======== EXTRACTED INFORMATION ========

(** A re-driven run samples the same values.  Over a journal with the promised
    behaviour whose calls succeed, and for values that survive the JSON round trip:
    when a process has executed a sequence of samples in a run not sampled before,
    any new process that takes samples of the same names in the same order, over
    the journal the first one left, gets the same values whatever functions it
    passes, and calls none of them. *)
Theorem sample_replays {J W V} `{LawfulJournal J} `{!ReliableJournal J}
    (dumps : V -> result string) loads run_id (calls calls' : list (string * M W V))
    (j : J) (w w2 : W) vs s :
  (forall v, exists text, dumps v = Ok text /\ text <> "" /\ loads text = Ok v) ->
  run_id <> "" ->
  Forall2 (fun c c' => c.1 = c'.1) calls calls' ->
  (forall name n, recorded j run_id (sample_key run_id name n) = None) ->
  sample_all dumps loads run_id calls (fresh_process j w) = (Ok vs, s) ->
  exists s2, sample_all dumps loads run_id calls' (fresh_process s.(journal) w2) = (Ok vs, s2) /\
    s2.(world) = w2.
Proof.
  intros Hround Hrun Hcalls Hfresh Hall.
  destruct (redrive dumps loads Hround run_id Hrun calls calls' (fresh_process j w) vs s
    Hcalls) as [_ Hsecond]; [by intros; apply Hfresh|done|].
  by apply Hsecond.
Qed.

(** ** An in-memory journal *)

Definition MemJournal : Type := gmap (string * string) string.

#[export] Instance mem_journal : EffectJournal MemJournal := {
  begin_rpc run tool n key j :=
    (Ok (match j !! (run, key) with Some r => mkBegun true r | None => mkBegun false "" end), j);
  complete_rpc run key text j :=
    (Ok tt, match j !! (run, key) with Some _ => j | None => <[(run, key) := text]> j end)
}.
(* ===== verification/SdkSamples.v ===== *)
(** * SdkSamples: a concrete surrounding for the SDK's loops

    Python text, one effect and one server with a connector, in which the theorems about
    the SDK loops are instantiated. *)
From Stdlib Require Import QArith.
From S2P Require Import Prelude Scenarios Contracts Client.
#[local] Open Scope Z_scope.
#[local] Open Scope nat_scope.

(** JSON text is not looked at: every document reads as an empty object. *)
Definition sample_text : PyText := {|
  dumps := fun _ => "{}"; loads := fun _ => Ok (JObj []); str_exn := fun _ => "boom";
  exn_name := fun _ => "Exception"; exn_details := fun _ => ""; str_json := fun _ => ""; int_text := fun _ => Ok 0%Z; float_text := fun _ => Ok 0%Q; repr_str := fun s => s; from_markup := fun s => Ok s |}.

Definition wire_fn : Callable := mkCallable "wire" "treasury" "wire".
Definition reverse_fn : Callable := mkCallable "reverse_wire" "treasury" "reverse_wire".

(** A pending, non-idempotent wire. *)
Definition sample_effect : PbEffect.t :=
  PbEffect.mk "run-1" "run-1/fc-1" "wire" EFFECT_STATUS_PENDING EFFECT_SEMANTICS_NON_IDEMPOTENT
    "bank" "" "" 0 "" "" EFFECT_DISPATCH_MODE_OUTBOX "" 0.
Definition sample_connectors : list (string * Conn) := [("bank", Real "bank")].
Definition sample_registries : Registries :=
  mkRegistries {["reverse_wire" := reverse_fn]} ∅
    {["wire" := mkToolCompensator "reverse_wire" reverse_fn "treasury:reverse_wire" 5 None]}.

(** A server that grants every claim and a connector that answers [res]. *)
Definition sample_world (res : SDispatch.t) (c : call) : M unit (answer c) := fun w =>
  (match c return result (answer c) with
   | ListEffectsToDispatch _ _ _ => Ok [sample_effect]
   | ClaimEffectDispatch _ _ _ _ => Ok (true, sample_effect)
   | ConnDispatch _ _ => Ok res
   | RecordDispatchAttempt _ _ _ _ | CompleteEffect _ _ _ _ _ | RegisterCompensation _ _ _ _ _ _
   | RecordExternalObservation _ _ _ _ _ _ _ | Sleep _ | OpenClient _ | CloseClient | OnTick _ => Ok tt
   | Time => Ok 1000%Q
   | _ => Err TypeError
   end, w).

Definition refused : SDispatch.t := SDispatch.mk "failed" "" [] [] 0.
Definition landed : SDispatch.t := SDispatch.mk "confirmed" "W-1" [] [] 0.
(* ===== verification/SdkOutbox.v ===== *)
(** * SdkOutbox: the outbox dispatcher of the gRPC tier, [tape/reactors/outbox.py]

    One effect through its connector, one pass over the queue, and the loop, as
    programs over the calls of [Client]. *)
From Stdlib Require Import QArith.
From S2P Require Import Prelude Scenarios Contracts Client.
#[local] Open Scope Z_scope.
#[local] Open Scope nat_scope.

Definition OverflowError : exn := Raised "OverflowError" "int too large to convert to float".

(** [_backoff_ms(attempt)] with its defaults: [1.0 * 2 ** n] is a float, exact up to
    [n = 1023] and an error from there. *)
Definition outbox_backoff_ms (attempt : Z) : result Z :=
  let n := Z.max (attempt - 1) 0 in
  if decide (1024 <= n)%Z then Err OverflowError
  else Ok (Z.min (2 ^ n) 60 * 1000)%Z.

Section outbox.
Context `{PyText}.
(** the process's connector registry, and the registries [@tape.effect] filled *)
Variable connectors : list (string * Conn).
Variable registries : Registries.

Definition get_tool_compensator (tool : string) : option ToolCompensator :=
  registries.(tool_compensators) !! tool.

(** [f"{type(ex).__name__}: {ex}"] after a prefix *)
Definition raised_text (prefix : string) (ex : exn) : string :=
  prefix +:+ exn_name ex +:+ ": " +:+ str_exn ex.

(** The [except] branch around [call_dispatch]. *)
Definition dispatch_raised (cur : PbEffect.t) (out : pydict) (ex : exn) : P pydict :=
  let error := raised_text "connector raised: " ex in
  if decide (cur.(PbEffect.semantics) = EFFECT_SEMANTICS_NON_IDEMPOTENT) then
    _ ← rpc_record_dispatch_attempt cur.(PbEffect.run_id) cur.(PbEffect.idempotency_key) error 0;
    mret (dict_set "error" (JStr (str_exn ex)) (dict_set "status" (JStr "unknown") out))
  else
    now ← now_ms;
    backoff ← lift (outbox_backoff_ms (cur.(PbEffect.dispatch_attempts) + 1));
    _ ← rpc_record_dispatch_attempt cur.(PbEffect.run_id) cur.(PbEffect.idempotency_key) error
          (now + backoff)%Z;
    mret (dict_set "error" (JStr (str_exn ex)) (dict_set "status" (JStr "retry-scheduled") out)).

(** [{"external_ref": result.external_ref, **(result.response or {})}] *)
Definition confirmed_payload (res : SDispatch.t) : pydict :=
  merge [("external_ref", JStr res.(SDispatch.external_ref))] res.(SDispatch.response).

(** The payload of the compensation: the declared callable's, when it yields one. *)
Definition compensation_body (spec : ToolCompensator) (cur : PbEffect.t) (res : SDispatch.t)
    : P json :=
  let payload := JObj (confirmed_payload res) in
  match spec.(tc_payload) with
  | None => mret payload
  | Some fn =>
    let tool_args := loads_or_empty cur.(PbEffect.request_json) in
    try_ (custom ← (invoke (PayloadOf fn tool_args payload) : P pyval);
          mret (if py_truthy custom then to_json custom else payload))
         (fun _ => mret payload)
  end.

(** [if spec is not None: try: .. register_compensation .. except: pass] *)
Definition register_inverse (cur : PbEffect.t) (res : SDispatch.t) : P unit :=
  match get_tool_compensator cur.(PbEffect.tool_name) with
  | None => mret tt
  | Some spec =>
    try_ (payload ← compensation_body spec cur res;
          rpc_register_compensation cur.(PbEffect.run_id) cur.(PbEffect.idempotency_key)
            spec.(tc_kind) (dumps payload) spec.(tc_ref) spec.(tc_max_attempts))
         (fun _ => mret tt)
  end.

Definition settle_confirmed (cur : PbEffect.t) (res : SDispatch.t) (out : pydict) : P pydict :=
  _ ← rpc_complete_effect cur.(PbEffect.run_id) cur.(PbEffect.idempotency_key)
        EFFECT_STATUS_CONFIRMED (dumps (JObj (confirmed_payload res))) "";
  _ ← register_inverse cur res;
  mret (dict_set "external_ref" (JStr res.(SDispatch.external_ref))
          (dict_set "status" (JStr "confirmed") out)).

Definition settle_unknown (cur : PbEffect.t) (res : SDispatch.t) (out : pydict) : P pydict :=
  let error := json_or (JObj res.(SDispatch.error)) (JObj [("reason", JStr "ack lost")]) in
  _ ← rpc_record_dispatch_attempt cur.(PbEffect.run_id) cur.(PbEffect.idempotency_key)
        (dumps error) 0;
  mret (dict_set "status" (JStr "unknown") out).

(** The tail of [dispatch_one]: any status other than confirmed and unknown. *)
Definition settle_failed (max_attempts : Z) (cur : PbEffect.t) (res : SDispatch.t) (out : pydict)
    : P pydict :=
  let attempts := (cur.(PbEffect.dispatch_attempts) + 1)%Z in
  if decide (max_attempts <= attempts)%Z then
    _ ← rpc_record_external_observation cur.(PbEffect.run_id) cur.(PbEffect.idempotency_key)
          EFFECT_RESOLUTION_FAILED "" ""
          (dumps (JObj [("final", JBool true); ("attempts", JInt attempts);
                        ("last", JObj res.(SDispatch.error))])) "";
    mret (dict_set "attempts" (JInt attempts) (dict_set "status" (JStr "failed") out))
  else
    next_at ← (if decide (res.(SDispatch.retry_at_ms) = 0%Z) then
                 now ← now_ms;
                 backoff ← lift (outbox_backoff_ms attempts);
                 mret (now + backoff)%Z
               else mret res.(SDispatch.retry_at_ms));
    _ ← rpc_record_dispatch_attempt cur.(PbEffect.run_id) cur.(PbEffect.idempotency_key)
          (dumps (JObj res.(SDispatch.error))) next_at;
    mret (dict_set "attempts" (JInt attempts) (dict_set "next_at_ms" (JInt next_at)
           (dict_set "status" (JStr "retry-scheduled") out))).

(** After the claim: the connector is called, and its outcome recorded. *)
Definition settle_attempt (max_attempts : Z) (cur : PbEffect.t) (out : pydict)
    (r : result SDispatch.t) : P pydict :=
  match r with
  | Err ex => dispatch_raised cur out ex
  | Ok res =>
    if decide (res.(SDispatch.status) = "confirmed") then settle_confirmed cur res out
    else if decide (res.(SDispatch.status) = "unknown") then settle_unknown cur res out
    else settle_failed max_attempts cur res out
  end.

Definition effect_summary (eff : PbEffect.t) : pydict :=
  [("run_id", JStr eff.(PbEffect.run_id));
   ("idempotency_key", JStr eff.(PbEffect.idempotency_key));
   ("connector", JStr eff.(PbEffect.connector));
   ("tool", JStr eff.(PbEffect.tool_name));
   ("semantics", JInt eff.(PbEffect.semantics))].

Definition skipped (reason : string) (out : pydict) : pydict :=
  dict_set "reason" (JStr reason) (dict_set "status" (JStr "skipped") out).

Definition dispatch_one (claimer : string) (max_attempts : Z) (eff : PbEffect.t) : P pydict :=
  let out := effect_summary eff in
  match dict_get eff.(PbEffect.connector) connectors with
  | None => mret (skipped ("no connector registered: " +:+ repr_str eff.(PbEffect.connector)) out)
  | Some connector =>
    claim ← rpc_claim_effect_dispatch eff.(PbEffect.run_id) eff.(PbEffect.idempotency_key) claimer;
    if negb claim.1 then mret (skipped "lease contended" out)
    else if decide (claim.2.(PbEffect.status) <> EFFECT_STATUS_PENDING) then
      mret (skipped ("unexpected status after claim: " +:+ pretty claim.2.(PbEffect.status)) out)
    else
      r ← try_ (res ← (invoke (ConnDispatch connector claim.2) : P SDispatch.t); mret (Ok res))
               (fun ex => mret (Err ex));
      settle_attempt max_attempts claim.2 out r
  end.

(** [outbox_dispatch_once] on a client of the caller's. *)
Definition outbox_dispatch_once (connector : string) (limit : Z) (claimer : string)
    (max_attempts : Z) : P (list pydict) :=
  effects ← rpc_list_effects_to_dispatch connector limit;
  each effects (fun e =>
    try_ (dispatch_one claimer max_attempts e)
      (fun ex => mret [("run_id", JStr e.(PbEffect.run_id));
                       ("idempotency_key", JStr e.(PbEffect.idempotency_key));
                       ("status", JStr "error"); ("error", JStr (str_exn ex))])).

(** [_claimer_id()] of the process *)
Variable claimer_id : string.

(** One turn of the loop; a pass that raises is printed and reported empty. *)
Definition outbox_pass (connector claimer : string) (max_attempts : Z) (interval_s : Q) (once : bool)
    (on_tick : option (json -> P unit)) (_ : unit) : P (unit + unit) :=
  results ← try_ (outbox_dispatch_once connector 200 (str_or claimer claimer_id) max_attempts)
    (fun ex => _ ← (invoke (PrintErr ("[tape outbox] tick error: " +:+ str_exn ex)) : P unit); mret []);
  _ ← call_back on_tick (JList (map JObj results));
  sleep_or_return once interval_s tt.

(** [run_outbox_dispatcher]; [None] is a process still running after [turns] passes. *)
Definition run_outbox_dispatcher (turns : nat) (url connector claimer : string) (max_attempts : Z)
    (interval_s : Q) (once : bool) (on_tick : option (json -> P unit)) : P (option unit) :=
  with_client url (forever turns (outbox_pass connector claimer max_attempts interval_s once on_tick) tt).
End outbox.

========

**TASK:** What is the number of lines in the entries above that contain the word "values"? Answer with that number only.

**TASK RESPONSE:** 3